▶ TASK STATEMENT:
Once the line containing "[] => ret tt" is found in the entries below, reproduce it and every line after it, stopping at and including the line containing "length <- getLength this ;;"; reproduce nothing else, and keep each line exact.

[Data extracted from a collection]
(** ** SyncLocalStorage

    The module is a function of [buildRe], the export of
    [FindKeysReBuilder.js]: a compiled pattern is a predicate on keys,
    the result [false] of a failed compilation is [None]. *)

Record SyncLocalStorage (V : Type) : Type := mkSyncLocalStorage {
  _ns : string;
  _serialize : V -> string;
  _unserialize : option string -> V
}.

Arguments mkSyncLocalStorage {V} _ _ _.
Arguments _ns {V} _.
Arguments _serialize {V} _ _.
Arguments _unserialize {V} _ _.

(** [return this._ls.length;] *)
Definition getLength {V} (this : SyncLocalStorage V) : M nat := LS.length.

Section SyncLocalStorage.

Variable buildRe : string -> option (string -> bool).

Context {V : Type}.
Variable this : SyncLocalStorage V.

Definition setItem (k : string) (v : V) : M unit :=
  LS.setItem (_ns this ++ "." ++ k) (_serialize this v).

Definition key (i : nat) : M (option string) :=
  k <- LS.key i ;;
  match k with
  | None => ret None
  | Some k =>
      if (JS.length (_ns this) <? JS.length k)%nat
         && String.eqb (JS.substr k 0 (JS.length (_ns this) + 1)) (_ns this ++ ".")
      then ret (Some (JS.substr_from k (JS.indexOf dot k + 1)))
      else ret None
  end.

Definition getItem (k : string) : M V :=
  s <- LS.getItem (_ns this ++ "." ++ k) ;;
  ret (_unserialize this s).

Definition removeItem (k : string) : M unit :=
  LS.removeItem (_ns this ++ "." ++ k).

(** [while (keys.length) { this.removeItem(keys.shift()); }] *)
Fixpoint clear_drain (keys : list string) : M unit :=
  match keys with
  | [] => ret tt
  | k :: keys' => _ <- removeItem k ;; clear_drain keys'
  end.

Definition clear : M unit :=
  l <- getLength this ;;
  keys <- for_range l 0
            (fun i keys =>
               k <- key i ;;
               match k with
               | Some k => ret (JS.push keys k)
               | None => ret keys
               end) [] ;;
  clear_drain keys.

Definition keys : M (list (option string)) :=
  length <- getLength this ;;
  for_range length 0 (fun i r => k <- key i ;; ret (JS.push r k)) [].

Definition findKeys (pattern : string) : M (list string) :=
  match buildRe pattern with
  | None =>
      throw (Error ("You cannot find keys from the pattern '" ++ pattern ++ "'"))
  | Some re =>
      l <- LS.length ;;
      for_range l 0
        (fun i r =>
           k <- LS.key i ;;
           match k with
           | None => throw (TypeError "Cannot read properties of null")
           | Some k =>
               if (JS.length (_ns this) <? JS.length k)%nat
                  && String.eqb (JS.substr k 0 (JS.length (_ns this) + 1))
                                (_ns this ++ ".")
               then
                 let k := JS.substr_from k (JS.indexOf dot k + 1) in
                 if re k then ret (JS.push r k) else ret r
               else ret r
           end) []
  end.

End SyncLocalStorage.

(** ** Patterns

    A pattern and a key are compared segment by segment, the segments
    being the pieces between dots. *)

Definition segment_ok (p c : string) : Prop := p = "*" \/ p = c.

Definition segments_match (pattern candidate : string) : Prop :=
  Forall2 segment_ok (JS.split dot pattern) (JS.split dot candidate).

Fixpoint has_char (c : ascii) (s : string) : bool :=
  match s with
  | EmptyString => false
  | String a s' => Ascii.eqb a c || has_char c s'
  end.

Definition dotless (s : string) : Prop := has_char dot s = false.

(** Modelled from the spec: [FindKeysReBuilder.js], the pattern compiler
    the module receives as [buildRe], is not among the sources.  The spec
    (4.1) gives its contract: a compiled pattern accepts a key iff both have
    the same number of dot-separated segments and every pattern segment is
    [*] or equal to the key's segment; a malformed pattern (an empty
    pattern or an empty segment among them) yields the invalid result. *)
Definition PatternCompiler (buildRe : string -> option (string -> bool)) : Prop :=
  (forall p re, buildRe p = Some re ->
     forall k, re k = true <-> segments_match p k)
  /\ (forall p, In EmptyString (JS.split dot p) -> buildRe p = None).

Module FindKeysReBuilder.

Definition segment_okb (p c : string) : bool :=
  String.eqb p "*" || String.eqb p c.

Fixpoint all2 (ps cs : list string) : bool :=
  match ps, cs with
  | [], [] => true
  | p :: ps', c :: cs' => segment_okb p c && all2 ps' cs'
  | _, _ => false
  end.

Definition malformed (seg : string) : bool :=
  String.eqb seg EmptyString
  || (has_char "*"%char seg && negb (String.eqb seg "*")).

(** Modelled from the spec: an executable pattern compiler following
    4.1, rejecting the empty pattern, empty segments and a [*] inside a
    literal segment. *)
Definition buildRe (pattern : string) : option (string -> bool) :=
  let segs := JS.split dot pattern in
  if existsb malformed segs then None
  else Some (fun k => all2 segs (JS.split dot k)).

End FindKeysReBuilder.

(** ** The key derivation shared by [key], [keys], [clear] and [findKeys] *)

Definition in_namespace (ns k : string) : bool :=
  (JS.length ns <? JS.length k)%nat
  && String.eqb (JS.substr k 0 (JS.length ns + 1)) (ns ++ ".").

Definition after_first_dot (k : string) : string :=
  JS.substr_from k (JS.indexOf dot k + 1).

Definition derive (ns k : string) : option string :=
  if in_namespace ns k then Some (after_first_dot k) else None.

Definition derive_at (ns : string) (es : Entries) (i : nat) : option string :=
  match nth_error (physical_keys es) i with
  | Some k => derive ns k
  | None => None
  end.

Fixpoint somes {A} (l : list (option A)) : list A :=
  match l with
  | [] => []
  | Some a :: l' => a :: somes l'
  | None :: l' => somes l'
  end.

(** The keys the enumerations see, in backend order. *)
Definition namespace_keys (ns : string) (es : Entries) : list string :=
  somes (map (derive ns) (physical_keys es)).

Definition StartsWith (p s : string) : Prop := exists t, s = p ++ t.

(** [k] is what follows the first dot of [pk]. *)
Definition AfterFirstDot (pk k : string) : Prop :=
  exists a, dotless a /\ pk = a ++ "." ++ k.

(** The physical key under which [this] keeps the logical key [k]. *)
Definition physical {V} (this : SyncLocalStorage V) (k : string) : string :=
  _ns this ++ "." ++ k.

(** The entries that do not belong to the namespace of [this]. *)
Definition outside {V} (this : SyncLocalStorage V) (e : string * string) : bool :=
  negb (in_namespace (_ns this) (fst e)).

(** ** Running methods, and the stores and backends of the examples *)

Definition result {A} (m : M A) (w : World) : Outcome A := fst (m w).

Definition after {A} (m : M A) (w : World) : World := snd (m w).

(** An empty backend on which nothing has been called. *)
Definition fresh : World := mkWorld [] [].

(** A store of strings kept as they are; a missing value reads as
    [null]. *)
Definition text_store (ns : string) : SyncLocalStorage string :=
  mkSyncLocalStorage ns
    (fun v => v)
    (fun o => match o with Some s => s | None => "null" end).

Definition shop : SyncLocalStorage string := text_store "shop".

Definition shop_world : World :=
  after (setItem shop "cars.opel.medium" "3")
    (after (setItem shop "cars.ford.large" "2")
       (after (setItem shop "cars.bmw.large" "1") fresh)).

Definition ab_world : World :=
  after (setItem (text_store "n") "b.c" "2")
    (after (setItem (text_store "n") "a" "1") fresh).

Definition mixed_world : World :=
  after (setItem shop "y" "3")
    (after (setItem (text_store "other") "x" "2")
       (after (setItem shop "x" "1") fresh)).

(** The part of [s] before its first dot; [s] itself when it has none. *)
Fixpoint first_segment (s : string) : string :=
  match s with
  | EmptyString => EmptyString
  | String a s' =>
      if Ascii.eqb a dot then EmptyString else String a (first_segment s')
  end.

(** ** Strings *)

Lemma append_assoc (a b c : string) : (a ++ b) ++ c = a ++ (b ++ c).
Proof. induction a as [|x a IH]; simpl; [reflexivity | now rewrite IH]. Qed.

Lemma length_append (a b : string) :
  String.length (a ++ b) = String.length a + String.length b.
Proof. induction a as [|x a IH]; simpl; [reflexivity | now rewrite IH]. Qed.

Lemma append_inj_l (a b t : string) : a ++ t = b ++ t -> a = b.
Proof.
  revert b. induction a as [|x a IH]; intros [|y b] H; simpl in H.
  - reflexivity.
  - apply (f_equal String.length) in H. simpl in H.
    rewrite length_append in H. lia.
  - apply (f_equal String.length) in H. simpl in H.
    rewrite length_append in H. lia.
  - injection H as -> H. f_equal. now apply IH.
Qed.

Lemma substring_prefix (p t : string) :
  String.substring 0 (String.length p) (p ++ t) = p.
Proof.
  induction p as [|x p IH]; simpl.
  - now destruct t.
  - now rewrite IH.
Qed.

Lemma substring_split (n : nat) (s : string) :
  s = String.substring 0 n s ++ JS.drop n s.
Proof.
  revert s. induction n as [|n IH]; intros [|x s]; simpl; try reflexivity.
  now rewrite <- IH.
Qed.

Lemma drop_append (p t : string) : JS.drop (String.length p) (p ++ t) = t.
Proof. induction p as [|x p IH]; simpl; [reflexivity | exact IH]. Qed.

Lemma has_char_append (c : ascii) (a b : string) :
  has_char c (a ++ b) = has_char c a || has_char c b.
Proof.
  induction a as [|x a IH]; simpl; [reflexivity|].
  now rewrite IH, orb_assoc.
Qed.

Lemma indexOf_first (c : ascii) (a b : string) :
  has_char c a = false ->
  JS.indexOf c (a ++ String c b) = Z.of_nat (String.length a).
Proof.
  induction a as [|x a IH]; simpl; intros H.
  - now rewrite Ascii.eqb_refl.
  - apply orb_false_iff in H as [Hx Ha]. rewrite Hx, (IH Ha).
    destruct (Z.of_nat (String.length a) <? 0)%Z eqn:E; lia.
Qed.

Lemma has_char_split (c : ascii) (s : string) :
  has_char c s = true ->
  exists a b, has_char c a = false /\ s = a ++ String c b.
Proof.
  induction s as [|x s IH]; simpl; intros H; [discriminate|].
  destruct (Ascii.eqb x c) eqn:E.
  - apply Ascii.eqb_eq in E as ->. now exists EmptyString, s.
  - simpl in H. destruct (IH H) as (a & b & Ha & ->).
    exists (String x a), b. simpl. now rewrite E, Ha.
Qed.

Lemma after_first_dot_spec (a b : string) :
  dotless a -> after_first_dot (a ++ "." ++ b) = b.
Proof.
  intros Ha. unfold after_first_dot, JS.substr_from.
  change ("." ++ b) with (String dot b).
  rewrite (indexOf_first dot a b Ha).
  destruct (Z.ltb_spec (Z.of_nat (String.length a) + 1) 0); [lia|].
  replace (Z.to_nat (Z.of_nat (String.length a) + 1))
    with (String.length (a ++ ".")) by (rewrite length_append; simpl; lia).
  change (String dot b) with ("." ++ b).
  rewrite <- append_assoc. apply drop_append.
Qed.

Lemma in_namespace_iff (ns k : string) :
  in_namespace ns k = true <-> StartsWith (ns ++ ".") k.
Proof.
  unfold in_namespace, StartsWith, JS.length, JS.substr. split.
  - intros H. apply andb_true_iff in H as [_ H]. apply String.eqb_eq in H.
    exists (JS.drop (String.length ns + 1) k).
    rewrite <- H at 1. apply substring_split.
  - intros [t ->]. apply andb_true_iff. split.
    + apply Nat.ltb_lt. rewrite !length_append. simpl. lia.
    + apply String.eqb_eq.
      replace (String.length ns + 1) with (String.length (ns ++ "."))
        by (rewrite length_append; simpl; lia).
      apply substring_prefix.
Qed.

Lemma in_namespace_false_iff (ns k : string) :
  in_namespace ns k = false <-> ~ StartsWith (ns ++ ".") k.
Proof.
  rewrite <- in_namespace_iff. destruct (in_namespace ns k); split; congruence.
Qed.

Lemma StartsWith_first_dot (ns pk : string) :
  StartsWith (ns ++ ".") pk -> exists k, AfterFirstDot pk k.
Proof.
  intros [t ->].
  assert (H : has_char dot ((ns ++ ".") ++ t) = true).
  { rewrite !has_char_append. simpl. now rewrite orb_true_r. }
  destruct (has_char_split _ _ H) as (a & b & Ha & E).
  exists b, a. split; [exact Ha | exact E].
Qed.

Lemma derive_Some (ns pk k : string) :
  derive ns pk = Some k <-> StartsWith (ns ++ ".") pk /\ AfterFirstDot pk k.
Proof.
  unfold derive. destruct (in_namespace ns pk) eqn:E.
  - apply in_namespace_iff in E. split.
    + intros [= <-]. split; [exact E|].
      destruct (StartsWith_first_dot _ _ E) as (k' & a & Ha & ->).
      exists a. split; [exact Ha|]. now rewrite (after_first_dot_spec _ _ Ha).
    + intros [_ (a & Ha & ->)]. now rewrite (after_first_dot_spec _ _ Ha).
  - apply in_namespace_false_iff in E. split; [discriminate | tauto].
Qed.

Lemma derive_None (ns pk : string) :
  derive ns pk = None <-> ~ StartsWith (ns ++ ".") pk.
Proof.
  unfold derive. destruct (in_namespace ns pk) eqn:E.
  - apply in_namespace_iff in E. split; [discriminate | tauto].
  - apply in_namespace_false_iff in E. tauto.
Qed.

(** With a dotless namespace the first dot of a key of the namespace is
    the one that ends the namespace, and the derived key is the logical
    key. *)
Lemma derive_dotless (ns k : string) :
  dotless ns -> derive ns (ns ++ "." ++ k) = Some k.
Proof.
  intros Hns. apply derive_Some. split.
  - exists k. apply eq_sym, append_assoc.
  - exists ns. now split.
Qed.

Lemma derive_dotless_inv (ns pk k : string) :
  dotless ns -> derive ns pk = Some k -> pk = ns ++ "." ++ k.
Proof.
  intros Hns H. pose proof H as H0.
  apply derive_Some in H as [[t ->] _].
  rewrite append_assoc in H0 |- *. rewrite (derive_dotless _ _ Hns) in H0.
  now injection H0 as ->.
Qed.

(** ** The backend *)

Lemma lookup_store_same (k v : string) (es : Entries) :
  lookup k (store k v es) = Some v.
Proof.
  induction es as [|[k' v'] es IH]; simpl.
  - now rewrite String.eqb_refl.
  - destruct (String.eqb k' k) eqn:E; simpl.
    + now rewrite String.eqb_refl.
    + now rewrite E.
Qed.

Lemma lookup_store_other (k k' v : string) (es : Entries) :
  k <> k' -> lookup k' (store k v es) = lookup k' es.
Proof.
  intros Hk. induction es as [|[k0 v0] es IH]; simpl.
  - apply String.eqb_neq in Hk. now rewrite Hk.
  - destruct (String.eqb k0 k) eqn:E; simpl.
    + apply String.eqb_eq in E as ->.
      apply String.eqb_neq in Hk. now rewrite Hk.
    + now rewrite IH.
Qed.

▶ FINAL ANSWER:
  | [] => ret tt
  | k :: keys' => _ <- removeItem k ;; clear_drain keys'
  end.

Definition clear : M unit :=
  l <- getLength this ;;
  keys <- for_range l 0
            (fun i keys =>
               k <- key i ;;
               match k with
               | Some k => ret (JS.push keys k)
               | None => ret keys
               end) [] ;;
  clear_drain keys.

Definition keys : M (list (option string)) :=
  length <- getLength this ;;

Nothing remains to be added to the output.